Indeed, cases should be determined on 
the merits after full opportunity to all parties for ventilation of 
their causes and defenses, rather than on technicality or some 
procedural imperfections in order to serve better the ends of justice[18]
 It is the duty of the counsel to make sure of the nature of the errors 
he proposes to assign, to determine which court has appellate 
jurisdiction, and to follow the requisites for appeal[19]. Any error in compliance may be fatal to the client’s cause[20].
 It should be stressed that the right to appeal is neither a natural 
right nor a part of due process. It is merely a procedural remedy of 
statutory origin and may be exercised only in the manner prescribed by 
the provisions of law authorizing its exercise[21].
 The requirements of the rules on appeal cannot be considered as merely 
harmless and trivial technicalities that can be discarded at whim. In 
these times when court dockets are clogged with numerous litigations, 
parties have to abide by these rules with greater fidelity in order to 
facilitate the orderly and expeditious disposition of cases[22].
WHEREFORE, premises considered, the petition is DENIED for lack of merit.
SO ORDERED.
THIRD DIVISION, G.R. No. 193217, February 26, 2014, CORAZON MACAPAGAL, PETITIONER, VS. PEOPLE OF THE PHILIPPINES, RESPONDENT.

[1] Neplum, Inc. v. Orbeso, 433 Phil. 844, 854 (2002).
[2] Id.
[3] Id. at 855.
[4] Id. at 856.
[5] Heirs of Teofilo Gaudiano v. Benemerito, 545 Phil. 311, 319 (2007).
[6] Id. at 319-320.
[7] Id. at 320.
[8] Rules of Court, Rule 45, Sec. 4 reads:
SEC. 4. Contents of the petition. – 
The petition shall be filed in eighteen (18) copies, with the original 
copy intended for the court being indicated as such by petitioner, and 
shall x x x (d) be accompanied by a clearly legible duplicate original, 
or a certified true copy of the judgment or final order or resolution 
certified by the clerk of court of the  court a quo and the requisite 
number of plain copies thereof, and such material portions of the record
 as would support the petition; x x x.
[9] Spouses Lanaria v. Planta, 563 Phil. 400, 414 (2007).
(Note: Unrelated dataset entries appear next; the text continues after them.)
(** [self.achieved[0]] and [self.achieved[1]] *)
Definition get_achieved (st : run_state) : result (Q * Q) :=
  match achieved st with
  | None => Raise (AttributeError "achieved")
  | Some None => Raise TypeError
  | Some (Some a) => Ok a
  end.

(** The block every retraining branch starts with: the interior images of
    [images_from_neb.traj] are appended to [training.traj]; without the
    file the run logs [missing] and exits.  [None] stands for the exit. *)
Definition add_images_from_neb (missing : string) (w : files)
  : files * option nat :=
  match images_from_neb_traj w with
  | Some l =>
      let ini_neb_images := slice_1_m1 l in
      (with_training (traj_append (training_traj w) ini_neb_images) w,
       Some (List.length ini_neb_images))
  | None =>
      let w := log_write missing [] w in
      let w := log_write "Aborting...\n" [] w in
      (w, None)
  end.

(** Training on the enlarged set and choice of the band to start from. *)
Definition retrain (env : collaborators) (cfg : settings) (st : run_state)
    (w : files) (i : Z) : result (files * run_state * calculator) :=
  let* ts := traj_read "training.traj" (training_traj w) in
  let st := with_training_set ts st in
  let w := log_write "Length of training set is now %s.\n"
                     [ArgN (List.length ts)] w in
  let label := pretty i in
  let* w := train env w (training_set st) label in
  let w := clean_train_data w in
  let* newcalc := amp_load w (label +:+ ".amp") in
  let* images :=
    if negb (previous_nebfile cfg) then
      let* l := traj_read "training.traj" (training_traj w) in
      Ok (slice_0 (nreadimg cfg) l)
    else
      let nebfile := "neb_" +:+ pretty (i - 1)%Z +:+ ".traj" in
      let* l := neb_traj_read w nebfile in
      Ok (slice_last (nreadimg cfg) l) in
  Ok (w, with_neb_images images st, newcalc).

(** The band run and its cross-validation. *)
Definition band_and_validate (env : collaborators) (cfg : settings)
    (st : run_state) (w : files) (label : string) (images : list Atoms)
    (fmax' : Q) : result (files * run_state) :=
  let* (ws, _) := run_neb env cfg st w images false (Some fmax') in
  let '(w, st) := ws in
  let w := clean_dir true w in
  let* path := match traj st with
               | Some p => Ok p
               | None => Raise (AttributeError "traj")
               end in
  let* l := neb_traj_read w path in
  let new_neb_images := slice_last (nreadimg cfg) l in
  let* newcalc := amp_load w (label +:+ ".amp") in
  let* (w, a) :=
    cross_validate env cfg st w new_neb_images (calc cfg) newcalc
                   (metric cfg) in
  let st := with_achieved a st in
  let w := clean_dir true w in
  Ok (w, st).

(** The test that closes a retraining branch. *)
Definition update_final_fmax (cfg : settings) (st : run_state) (fmax' : Q)
  : result run_state :=
  let* a := get_achieved st in
  if Qltb (fst a) (tolerance cfg) && Qltb (snd a) (tolerance cfg)
     && Qle_bool fmax' (fmax cfg)
  then Ok (with_final_fmax true st)
  else Ok st.

(** A retraining branch from the reopening of the training set on. *)
Definition retrain_and_validate (env : collaborators) (cfg : settings)
    (st : run_state) (w : files) (i : Z) (fmax' : Q)
  : result (files * run_state) :=
  let* (ws, newcalc) := retrain env cfg st w i in
  let '(w, st) := ws in
  let calc_name' := class_name newcalc in
  let* (w, images) :=
    set_calculators w (neb_images st) (Some newcalc) calc_name'
                    true false false in
  let st := with_neb_images images st in
  let* (w, st) := band_and_validate env cfg st w (pretty i) images fmax' in
  let* st := update_final_fmax cfg st fmax' in
  Ok (w, st).

Inductive status : Type := EXHAUSTED | CONVERGED.

(** What one pass through the body of [while True] leaves: the loop goes
    on, breaks, exits through [exit()], or an exception escapes. *)
Inductive outcome : Type :=
  | Continue (st : run_state) (w : files) (fmax' : Q)
  | Break (r : status) (st : run_state) (w : files) (fmax' : Q)
  | Exit (st : run_state) (w : files)
  | Raised (e : exn).

Definition lift (r : result (files * run_state)) (fmax' : Q) : outcome :=
  match r with
  | Ok (w, st) => Continue st w fmax'
  | Raise e => Raised e
  end.

(** [step], as the method binds it before the loop *)
Definition get_step (cfg : settings) : Q :=
  match step cfg with
  | None => 1%Q
  | Some s => s
  end.

(** The first block of [accelerate]: iteration 0, run when the object is
    initialized and not yet trained. *)
Definition bootstrap (env : collaborators) (cfg : settings) (st : run_state)
    (w : files) : result (files * run_state) :=
  let fmax' := ifmax cfg in
  let st := with_iteration 0 st in
  let* ts := traj_read "training.traj" (training_traj w) in
  let st := with_training_set ts st in
  let w := log_write "Iteration %s \n" [ArgZ 0] w in
  let w := log_write "Number images to slice from NEB Trajectory is %s. \n"
                     [ArgZ (- Z.of_nat (intermediates cfg + 2))] w in
  let w := log_write "New training set lenght is %s. \n"
                     [ArgN (List.length ts)] w in
  let w := log_write "Starting Training, sit tight... \n" [] w in
  let label := pretty 0%Z in
  let* w := train env w (training_set st) label in
  let w := clean_train_data w in
  let w := log_write "Training process finished. \n" [] w in
  let w := log_write "Step = %s, ifmax = %s, fmax = %s \n"
                     [ArgQ (get_step cfg); ArgQ fmax'; ArgQ (fmax cfg)] w in
  let w := log_write
             "Starting ML-NEB calculation... Go, and grab a cup of coffee :) \n"
             [] w in
  let* newcalc := amp_load w (label +:+ ".amp") in
  let calc_name' := class_name newcalc in
  let* l := traj_read "training.traj" (training_traj w) in
  let st := with_neb_images (slice_0 (nreadimg cfg) l) st in
  let* (w, images) :=
    set_calculators w (neb_images st) (Some newcalc) calc_name'
                    true false false in
  let st := with_neb_images images st in
  let* (ws, _) := run_neb env cfg st w (neb_images st) false (Some fmax') in
  let '(w, st) := ws in
  let w := clean_dir true w in
  let w := log_write "ML-NEB calculation finished... \o/ \n" [] w in
  let* path := match traj st with
               | Some p => Ok p
               | None => Raise (AttributeError "traj")
               end in
  let* l := neb_traj_read w path in
  let ini_neb_images := slice_last (nreadimg cfg) l in
  let w := log_write "New guessed ML-MEP was read from %s \n" [ArgS path] w in
  let* newcalc := amp_load w (label +:+ ".amp") in
  let* (w, a) :=
    cross_validate env cfg st w ini_neb_images (calc cfg) newcalc
                   (metric cfg) in
  let st := with_achieved a st in
  let w := clean_dir true w in
  Ok (w, st).

(** The branch [elif fmax < self.fmax]: it reads [self.calc_write], an
    attribute that is assigned nowhere. *)
Definition retrain_at_target (env : collaborators) (cfg : settings)
    (st : run_state) (w : files) (i : Z) : result (files * run_state) :=
  let* (ws, newcalc) := retrain env cfg st w i in
  Raise (AttributeError "calc_write").

(** The block each retraining branch opens with, and the branch after
    it: the images are added, or the run exits; then the model is trained
    again and the band run and validated.  [at_target] selects the branch
    [elif fmax < self.fmax]. *)
Definition consume_and_retrain (env : collaborators) (cfg : settings)
    (st : run_state) (w : files) (i : Z) (fmax' : Q) (at_target : bool)
    (missing added : string) : outcome :=
  match add_images_from_neb missing w with
  | (w, None) => Exit st w
  | (w, Some n) =>
      let w := log_write added [ArgN n] w in
      if at_target
      then lift (retrain_at_target env cfg st w i) (fmax cfg)
      else lift (retrain_and_validate env cfg st w i fmax') fmax'
  end.
(** * Persistence and session synchronisation of the storefront client

    A shallow embedding of [App.tsx] (and of the interfaces of [types.ts])
    together with the part of the JavaScript runtime that the persistence
    code relies on: binary64 numbers, [JSON.stringify], [JSON.parse],
    [localStorage] and property access on the directory object.

    Modelling conventions.
    - A JavaScript string is a [string] whose characters are code units
      below 256.  A blob that needs a larger code unit is reported as
      [Unsupported] by the parser.
    - A JavaScript number is a primitive [float] (binary64).
    - An object is an association list in insertion order.  The special
      enumeration order of integer-like keys is not modelled; it only
      changes the order of the members in a blob, never a lookup.
    - Values read back from storage are given the TypeScript types the
      code declares for them; JSON that is well formed but is not a value
      of that type leaves the model ([IllTyped]). *)

From Stdlib Require Import ZArith List String Ascii Bool Lia Floats.
Import ListNotations.
Local Open Scope Z_scope.

(** * Numbers: the Number value of a decimal, and [Number::toString] *)

Module Number.

Definition number := float.

(** Decimal digits, most significant first, of a non-negative integer. *)
Fixpoint digits_fuel (fuel : nat) (n : Z) (acc : list ascii) : list ascii :=
  match fuel with
  | O => acc
  | S fuel' =>
      let acc' := ascii_of_nat (48 + Z.to_nat (n mod 10)) :: acc in
      if n <? 10 then acc' else digits_fuel fuel' (n / 10) acc'
  end.

Definition digits (n : Z) : list ascii :=
  digits_fuel (S (Z.to_nat (Z.log2 n))) n [].

Definition is_digit (c : ascii) : bool :=
  let n := nat_of_ascii c in (48 <=? n)%nat && (n <=? 57)%nat.

Definition digit_val (c : ascii) : Z := Z.of_nat (nat_of_ascii c) - 48.

Definition digits_val (ds : list ascii) : Z :=
  fold_left (fun acc c => acc * 10 + digit_val c) ds 0.

(** The Number value of [(-1)^neg * M * 10^E]: round to nearest, ties to
    even, in binary64.  A quotient is rounded from [q] with a sticky bit. *)
Definition dec_to_SF (neg : bool) (M E : Z) : spec_float :=
  if M <=? 0 then S754_zero neg
  else if 400 <? E then S754_infinity neg
  else if E + Z.of_nat (List.length (digits M)) <? -400 then S754_zero neg
  else
    let sgn := if neg then -1 else 1 in
    if 0 <=? E then binary_normalize prec emax (sgn * (M * 10 ^ E)) 0 neg
    else
      let D := 10 ^ (- E) in
      let s := Z.max 0 (Z.log2 D + 60 - Z.log2 M) in
      let q := (M * 2 ^ s) / D in
      let r := (M * 2 ^ s) mod D in
      binary_normalize prec emax
        (sgn * (2 * q + (if r =? 0 then 0 else 1))) (- s - 1) neg.

Definition dec_to_number (neg : bool) (M E : Z) : number :=
  SF2Prim (dec_to_SF neg M E).

(** ** [Number::toString]: the shortest digits that read back *)

(** [n0] with [10^(n0-1) <= num/den < 10^n0], for positive [num], [den]. *)
Definition pow10_lt (num den n : Z) : bool :=
  if 0 <=? n then num <? den * 10 ^ n else num * 10 ^ (- n) <? den.

Definition magnitude (num den : Z) : Z :=
  let k := Z.of_nat (List.length (digits num)) - Z.of_nat (List.length (digits den)) in
  if pow10_lt num den k then k else k + 1.

(** The candidates with [k] digits next to [num/den], scaled by
    [10^(k-n0)]: the one below, and the one above when the quotient is
    inexact, with the comparison of the remainder against one half. *)
Definition scaled (num den n0 k : Z) : Z * Z :=
  if 0 <=? k - n0 then (num * 10 ^ (k - n0), den)
  else (num, den * 10 ^ (n0 - k)).

(** [s * 10^e] is read as [x]. *)
Definition roundtrips (x : spec_float) (s e : Z) : bool :=
  SFeqb (dec_to_SF false s e) x.

Definition candidate (x : spec_float) (num den n0 k : Z) : option Z :=
  let '(a, b) := scaled num den n0 k in
  let lo := a / b in
  let r := a mod b in
  if r =? 0 then Some lo
  else
    let hi := lo + 1 in
    let oklo := roundtrips x lo (n0 - k) in
    let okhi := roundtrips x hi (n0 - k) in
    match oklo, okhi with
    | true, true =>
        match 2 * r ?= b with
        | Lt => Some lo
        | Gt => Some hi
        | Eq => Some (if Z.even lo then lo else hi)
        end
    | true, false => Some lo
    | false, true => Some hi
    | false, false => None
    end.

(** The least [k] with a candidate, from [k] upwards: its digits [s] and
    the position [n] of the decimal point.  A binary64 number has a
    candidate of at most 17 digits, so the search started at [k = 1] with
    16 further tries finds one. *)
Fixpoint shortest (fuel : nat) (x : spec_float) (num den n0 k : Z) : Z * Z :=
  match candidate x num den n0 k with
  | Some s => if s =? 10 ^ k then (1, n0 + 1) else (s, n0)
  | None =>
      match fuel with
      | O => (num / den, n0)
      | S fuel' => shortest fuel' x num den n0 (k + 1)
      end
  end.

Definition zeros (n : Z) : list ascii := repeat "0"%char (Z.to_nat n).

(** Number::toString(x, 10) for a positive finite [x = m * 2^e]. *)
Definition positive_to_chars (m : positive) (e : Z) : list ascii :=
  let num := if 0 <=? e then Z.pos m * 2 ^ e else Z.pos m in
  let den := if 0 <=? e then 1 else 2 ^ (- e) in
  let n0 := magnitude num den in
  let '(s, n) := shortest 16 (S754_finite false m e) num den n0 1 in
  let ds := digits s in
  let k := Z.of_nat (List.length ds) in
  if (k <=? n) && (n <=? 21) then ds ++ zeros (n - k)
  else if (0 <? n) && (n <=? 21) then
    firstn (Z.to_nat n) ds ++ "."%char :: skipn (Z.to_nat n) ds
  else if (-6 <? n) && (n <=? 0) then
    "0"%char :: "."%char :: zeros (- n) ++ ds
  else
    let ex := n - 1 in
    let sg := if 0 <=? ex then "+"%char else "-"%char in
    let tail := "e"%char :: sg :: digits (Z.abs ex) in
    match ds with
    | [] => tail
    | d :: [] => d :: tail
    | d :: rest => d :: "."%char :: rest ++ tail
    end.

Definition to_chars (x : number) : list ascii :=
  match Prim2SF x with
  | S754_nan => list_ascii_of_string "NaN"
  | S754_zero _ => ["0"%char]
  | S754_infinity false => list_ascii_of_string "Infinity"
  | S754_infinity true => list_ascii_of_string "-Infinity"
  | S754_finite false m e => positive_to_chars m e
  | S754_finite true m e => "-"%char :: positive_to_chars m e
  end.


(** ** Reading a JSON number token *)

Fixpoint span_digits (cs : list ascii) : list ascii * list ascii :=
  match cs with
  | c :: r =>
      if is_digit c then let '(ds, rest) := span_digits r in (c :: ds, rest)
      else ([], cs)
  | [] => ([], [])
  end.

Definition is_nil {A : Type} (l : list A) : bool :=
  match l with [] => true | _ => false end.

(** The integer part: a single [0], or digits that do not start with [0]. *)
Definition int_part_ok (ds : list ascii) : bool :=
  match ds with
  | [] => false
  | d :: rest => negb (Ascii.eqb d "0") || is_nil rest
  end.

(** The fraction, when there is a [.]: its digits and what follows. *)
Definition frac_part (cs : list ascii) : option (list ascii * list ascii) :=
  match cs with
  | c :: r =>
      if Ascii.eqb c "." then
        let '(ds, rest) := span_digits r in
        if is_nil ds then None else Some (ds, rest)
      else Some ([], cs)
  | [] => Some ([], [])
  end.

(** The exponent, when there is an [e] or [E]: its value and what follows. *)
Definition exp_part (cs : list ascii) : option (Z * list ascii) :=
  match cs with
  | c :: r =>
      if Ascii.eqb c "e" || Ascii.eqb c "E" then
        let '(neg, r1) :=
          match r with
          | s :: r' =>
              if Ascii.eqb s "-" then (true, r')
              else if Ascii.eqb s "+" then (false, r')
              else (false, r)
          | [] => (false, r)
          end in
        let '(ds, rest) := span_digits r1 in
        if is_nil ds then None
        else Some (if neg then - digits_val ds else digits_val ds, rest)
      else Some (0, cs)
  | [] => Some (0, [])
  end.

(** The Number value of a whole token, [None] when the token is not a
    number of the JSON grammar. *)
Definition of_token (cs : list ascii) : option number :=
  let '(neg, cs1) :=
    match cs with
    | c :: r => if Ascii.eqb c "-" then (true, r) else (false, cs)
    | [] => (false, cs)
    end in
  let '(ip, cs2) := span_digits cs1 in
  if int_part_ok ip then
    match frac_part cs2 with
    | Some (fp, cs3) =>
        match exp_part cs3 with
        | Some (ex, []) =>
            Some (dec_to_number neg (digits_val (ip ++ fp))
                    (ex - Z.of_nat (List.length fp)))
        | _ => None
        end
    | None => None
    end
  else None.

(** The characters a number token is made of. *)
Definition is_num_char (c : ascii) : bool :=
  is_digit c || Ascii.eqb c "-" || Ascii.eqb c "+" || Ascii.eqb c "."
  || Ascii.eqb c "e" || Ascii.eqb c "E".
[10] Rules of Court, Rule 45, Sec. 5.
[11] B.E. San Diego, Inc. v. Alzul, 551. Phil. 841, 860 (2007).
[12] Rollo, pp. 27-28.
[13] Id. at 27.  (Emphasis in the original)
[14] Id. at 54-55.
[15] Id. at 57-61.
[16] d. at 65-68.
[17] Id. at 70.
[18] Hilario v. People, G.R. No. 161070, April 14, 2008, 551 SCRA 191, 203.
[19] ] Neplum, Inc. v. Orbeso, supra note 10, at 855.
[20] Id. at 856.
[21] Heirs of Teofilo Gaudiano v. Benemerito, supra note 14, at 320; id. at 867.
[22] Basuel v. Fact-Finding and Intelligence Bureau (FFIB), 526 Phil. 608, 614 (2006).